A. M. Watson1, C. M. Jones1, E. G. Davis1, M. Eng1, R. M. Cannon1, P. Philips1 1University Of Louisville,Department Of Surgery,Louisville, KY, USA
Introduction:
Acute cellular rejection (ACR) following organ transplantation continues to be a major problem in solid organ transplantation. ACR following organ transplantation is associated with activation of T-cells, which have increased glucose uptake and utilization. This physiologic activity could be utilized for detection of ACR. This study was designed to evaluate the effectiveness of 18[F] Fluoro-2- Deoxyglucose Positron Emission Tomography (FDG PET) in detecting acute rejection in the clinical setting.
Methods:
FDG-PET studies were performed on 88 orthotopic liver transplant patients (41 men, 47 women; mean age 51 +/- 6 years) at 7 and 17 days post-operatively (1st PET and 2nd PET respectively).
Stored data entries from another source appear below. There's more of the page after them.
(* ===== verification/Usertests.v ===== *)
(** * Tests of the system calls (user/usertests.c): the runner

    [countfree], [run] and [main]; the verdict [main] gives, for any behaviour of the
    processes it starts. *)

From stdpp Require Import base numbers list gmap strings.
From ITree Require Import Core.ITreeDefinition.
From S2P Require Import Prelude Kstate Kstring Umalloc Printf User Grep Utils UtBase UtFiles UtProcs UtMem.

(** ** The number of free pages *)

(** The child: a byte for each page it gets. *)
Definition countfree_child (fds : Z * Z) : uprog Z :=
  call (Close fds.1) ;!
  loop (fun _ : unit =>
    let! a := sys (Sbrk 4096) in
    if a =? no_mem then break tt else
    sys (Store (u64 (a + 4096 - 1)) 1) ;!
    let! r := sys (Write fds.2 (bytes "x")) in
    unless (negb (r =? 1)) "write() failed in countfree()" [] ;!
    continue tt) tt ;!
  exit 0.

Definition countfree_read (fd : Z) : Z -> uprog Z :=
  loop (fun n =>
    let! (cc, _) := sys (Read fd 1) in
    unless (cc <? 0) "read() failed in countfree()" [] ;!
    if cc =? 0 then break n else continue (n + 1)).

Definition countfree : uprog Z :=
  let! (r, fds) := sys Pipe in
  unless (r <? 0) "pipe() failed in countfree()" [] ;!
  let! pid := sys Fork in
  unless (pid <? 0) "fork failed in countfree()" [] ;!
  if pid =? 0 then countfree_child fds else
  call (Close fds.2) ;!
  let! n := countfree_read fds.1 0 in
  call (Close fds.1) ;!
  reap ;!
  uret n.

(** ** The tests *)

Definition run (f : list Z -> uprog unit) (s : list Z) : uprog bool :=
  uprintf "test %s: " [VStr (Some s)] ;!
  let! pid := sys Fork in
  unless (pid <? 0) "runtest: fork error" [] ;!
  if pid =? 0 then f s ;! exit 0 else
  let! xstatus := wait_status in
  let! st := the xstatus in
  (if negb (st =? 0) then uprintf ("FAILED" ++ LF) [] else uprintf ("OK" ++ LF) []) ;!
  uret (st =? 0).

Definition test : Type := (list Z -> uprog unit) * list Z.

(** The program's [uninit] and [base], and its heap when it starts. *)
Section usertests.
Context (uninit base : Z) (can_grow : Z -> Z -> bool) (h0 : heap).
(** The same submission carries a device limit of 100. *)
Lemma hundred_devices_example :
  (Some 100 = Some 1 \/ Some 100 = Some 2 \/ Some 100 = Some 100) /\
  exists limit, Some 100 = Some limit /\ 1 <= limit.
Proof.
  refine (submitted_device_limit_selectable (fun g => g)
    [ProfileFetched (Some (mkProfile 10)); SelectGame 2; SelectDeviceLimit 2;
     ClickSubmit sampleServer]
    (mkPayload "FREE FIRE" (Some 100) 30 None 1 7) _).
  vm_compute. right. left. reflexivity.
Defined.

(** Two keys returned by the server are the two keys shown. *)
Lemma two_keys_example :
  keysPanel (ResellerGenerate
    (step (fun g => g)
       (step (fun g => g)
          (samplePage 10 (mkForm "FREE FIRE" "1" "30" (CountNumber 2) (Some "")))
          (ClickSubmit sampleServer))
       Settled))
  = Some ["FF-7Q2M9X"; "FF-K4T8ZB"].
Proof.
  refine (proj1 (proj2 (proj2 (generated_keys_displayed (fun g => g)
    (samplePage 10 (mkForm "FREE FIRE" "1" "30" (CountNumber 2) (Some "")))
    sampleServer
    (mkValues "FREE FIRE" "1" "30" 2 (Some ""))
    (mkBody None (Some [mkKey "FF-7Q2M9X" 30; mkKey "FF-K4T8ZB" 30]))
    [mkKey "FF-7Q2M9X" 30; mkKey "FF-K4T8ZB" 30]
    eq_refl eq_refl eq_refl eq_refl _)))).
  discriminate.
Defined.

(** Three keys with the custom key MYKEY: MYKEY comes first, two generated
    strings follow. *)
Lemma custom_batch_example :
  exists records rest,
    map keyString records = "MYKEY" :: rest /\ List.length rest = 2%nat /\ ~ In "MYKEY" rest.
Proof.
  destruct (custom_key_only_first sampleCandidate 3 0 sampleServer
    (mkValues "FREE FIRE" "1" "30" 3 (Some "MYKEY"))
    (mkPayload "FREE FIRE" (Some 1) 30 (Some "MYKEY") 3 7)
    "MYKEY" sampleStore
    (KeyGenerator.mkStore
       (fun r => if r =? 7 then (10 - 3 * inject_Z 3)%Q else 10%Q)
       ["FREE FIRE-0"; "MYKEY"; "FREE FIRE-1"; "FREE FIRE-2"])
    [mkKey "MYKEY" 30; mkKey "FREE FIRE-1" 30; mkKey "FREE FIRE-2" 30])
    as (_ & _ & rest & Hks & Hlen & _ & Hnot & _).
  - reflexivity.
  - discriminate.
  - simpl. lia.
  - vm_compute. right. left. reflexivity.
  - reflexivity.
  - exists [mkKey "MYKEY" 30; mkKey "FREE FIRE-1" 30; mkKey "FREE FIRE-2" 30], rest.
    split; [exact Hks|]. split; [|exact Hnot].
    simpl in Hks. injection Hks as <-. reflexivity.
Defined.

(** An empty custom key is left out of the payload. *)
Lemma empty_custom_key_example :
  p_keyString (mkPayload "FREE FIRE" (Some 1) 30 None 2 7) = None.
Proof.
  refine (proj1 (proj1 (custom_key_forwarded_or_omitted sampleServer
    (mkValues "FREE FIRE" "1" "30" 2 (Some ""))
    (mkPayload "FREE FIRE" (Some 1) 30 None 2 7) _) _)).
  - vm_compute. right. left. reflexivity.
  - left. reflexivity.
Defined.

(** * Further properties of the page *)

(** ** Numbers in and out of strings *)

Lemma digits_decimal (c : ascii) (d : Z) (s : string) (acc : option Z) :
  Js.digitValue c = Some d -> d < 10 ->
  Js.digits 10 (String c s) acc
  = Js.digits 10 s (Some (10 * match acc with Some a => a | None => 0 end + d)).
Proof.
  intros Hc Hd. cbn [Js.digits]. rewrite Hc. apply Z.ltb_lt in Hd. now rewrite Hd.
Qed.

Ltac digit_value :=
  try match goal with
    | |- context [Z.of_nat (nat_of_ascii ?c) - 48] =>
        let v := eval vm_compute in (Z.of_nat (nat_of_ascii c) - 48) in
        change (Z.of_nat (nat_of_ascii c) - 48) with v
    end.

Lemma digits_of_uint_acc (u : Decimal.uint) (acc : positive) :
  Js.digits 10 (NilEmpty.string_of_uint u) (Some (Z.pos acc))
  = Some (Z.pos (Pos.of_uint_acc u acc)).
Proof.
  revert acc. induction u; intros acc; cbn [NilEmpty.string_of_uint Pos.of_uint_acc];
    [reflexivity | ..];
    (erewrite digits_decimal; [|reflexivity|reflexivity]);
    rewrite <- IHu; do 2 f_equal; digit_value; lia.
Qed.
(** Modelled from the spec: [obj_info.checkpoint()], the current values
    become the checkpoint against which changes are computed. *)
Definition checkpoint (obj : Obj) : M unit :=
  update_info obj (λ i, set_oi_checkpoint (oi_values i) i).

(** Modelled from the spec: [obj_info.save()], the state to which a
    rollback returns. *)
Definition save (obj : Obj) : M unit :=
  update_info obj (λ i, set_oi_saved
    (Some (mkSnapshot (oi_store i) (oi_pending i) (oi_primary_values i)
                      (oi_values i))) i).

(** [obj_info.emit("flushed")]: no hook of the store listens; the event
    is recorded. *)
Definition emit_flushed (obj : Obj) : M unit :=
  modify (λ w, set_flushed (flushed w ++ [obj]) w).

(** [obj_info["primary_values"]] raises [KeyError] when there is none. *)
Definition primary_values_of (obj : Obj) : M Key :=
  obj_info <- get_obj_info obj ;;
  match oi_primary_values obj_info with
  | Some pv => ret pv
  | None => raise KeyError
  end.

(** ** add, remove, reload *)

Definition add (obj : Obj) : M unit :=
  obj_info <- get_obj_info obj ;;
  me <- gets (λ w, store_id (self w)) ;;
  let store := oi_store obj_info in
  if bool_decide (store ≠ None ∧ store ≠ Some me)
  then raise (StoreError is_part_of_another_store)
  else
    match oi_pending obj_info with
    | Some PENDING_ADD => raise (StoreError is_already_scheduled_to_be_added)
    | Some PENDING_REMOVE => update_info obj (set_oi_pending None)
    | None =>
        match store with
        | None =>
            save obj ;;
            update_info obj (set_oi_store (Some me))
        | Some _ =>
            ghost <- _is_ghost obj ;;
            if negb ghost then raise (StoreError is_already_in_the_store)
            else _set_alive obj
        end ;;
        update_info obj (set_oi_pending (Some PENDING_ADD)) ;;
        _set_dirty obj
    end.

Definition remove (obj : Obj) : M unit :=
  obj_info <- get_obj_info obj ;;
  me <- gets (λ w, store_id (self w)) ;;
  if bool_decide (oi_store obj_info ≠ Some me)
  then raise (StoreError is_not_in_this_store)
  else
    match oi_pending obj_info with
    | Some PENDING_REMOVE =>
        raise (StoreError is_already_scheduled_to_be_removed)
    | Some PENDING_ADD =>
        update_info obj (set_oi_pending None) ;;
        _set_ghost obj ;;
        _set_clean obj
    | None =>
        update_info obj (set_oi_pending (Some PENDING_REMOVE)) ;;
        _set_dirty obj
    end.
Additional studies was performed if patients had suspicion of rejection and at resolution of rejection (3rd PET and 4th PET respectively). The FDG-PET images were matched to 107 non-transplant patients (52 +/- 20 years), which served as controls. The controls underwent 2 FDG-PET studies during the same time intervals (1st PET and 2nd PET). A circular region of interest (ROI) was placed over the liver for semi-quantitative evaluation of FDG-PET images by means of standard uptake values (SUVs).
Results:
There was no significant difference between the SUV of the baseline FDG-PET studies (1st & 2nd PET) post-transplant versus the SUV obtained in non-transplanted patients. The mean SUVs normalized for body weight in post-orthotopic liver transplant patients measured 1.93 +/- 0.5 (p = 0.122); the mean SUVs for non-transplant patients were 2.10 +/- 0.6 (p = 0.210). Eighteen of 88 patients in our study (20.5%) had histologically proven ACR during a 30 +/- 11 day follow-up. There was no significant difference between the SUV values of 1st PET among non-rejecters vs. rejecters (mean 2.05; SD 0.46, median 2.19; IQR 1.75, 2.34 vs. mean 1.82, SD 0.40; median 1.77, IQR 1.76, 2.13. p value=0.127). Within the rejection cohort, the SUVs from the 3rd PET (rejection) were higher compared to the 1st PET (baseline). The mean SUVs of the 3rd PET measured 2.41 (SD 0.48; median 2.5, IQR 2.14, 2.74) compared to the baseline 1st PET mean SUV of 1.82 (SD 0.41; median 1.77, IQR 1.76, 2.13) and this difference was statistically significant (p<0.001).
Conclusion:
To date the role of FDG-PET in the diagnosis of ACR has not been evaluated. Semi-quantitative analysis using SUV showed a statistically significant increase between baseline and rejection FDG-PET studies. Additional prospective validation studies are essential to define the role of FDG-PET scan as an early marker for acute cellular rejection.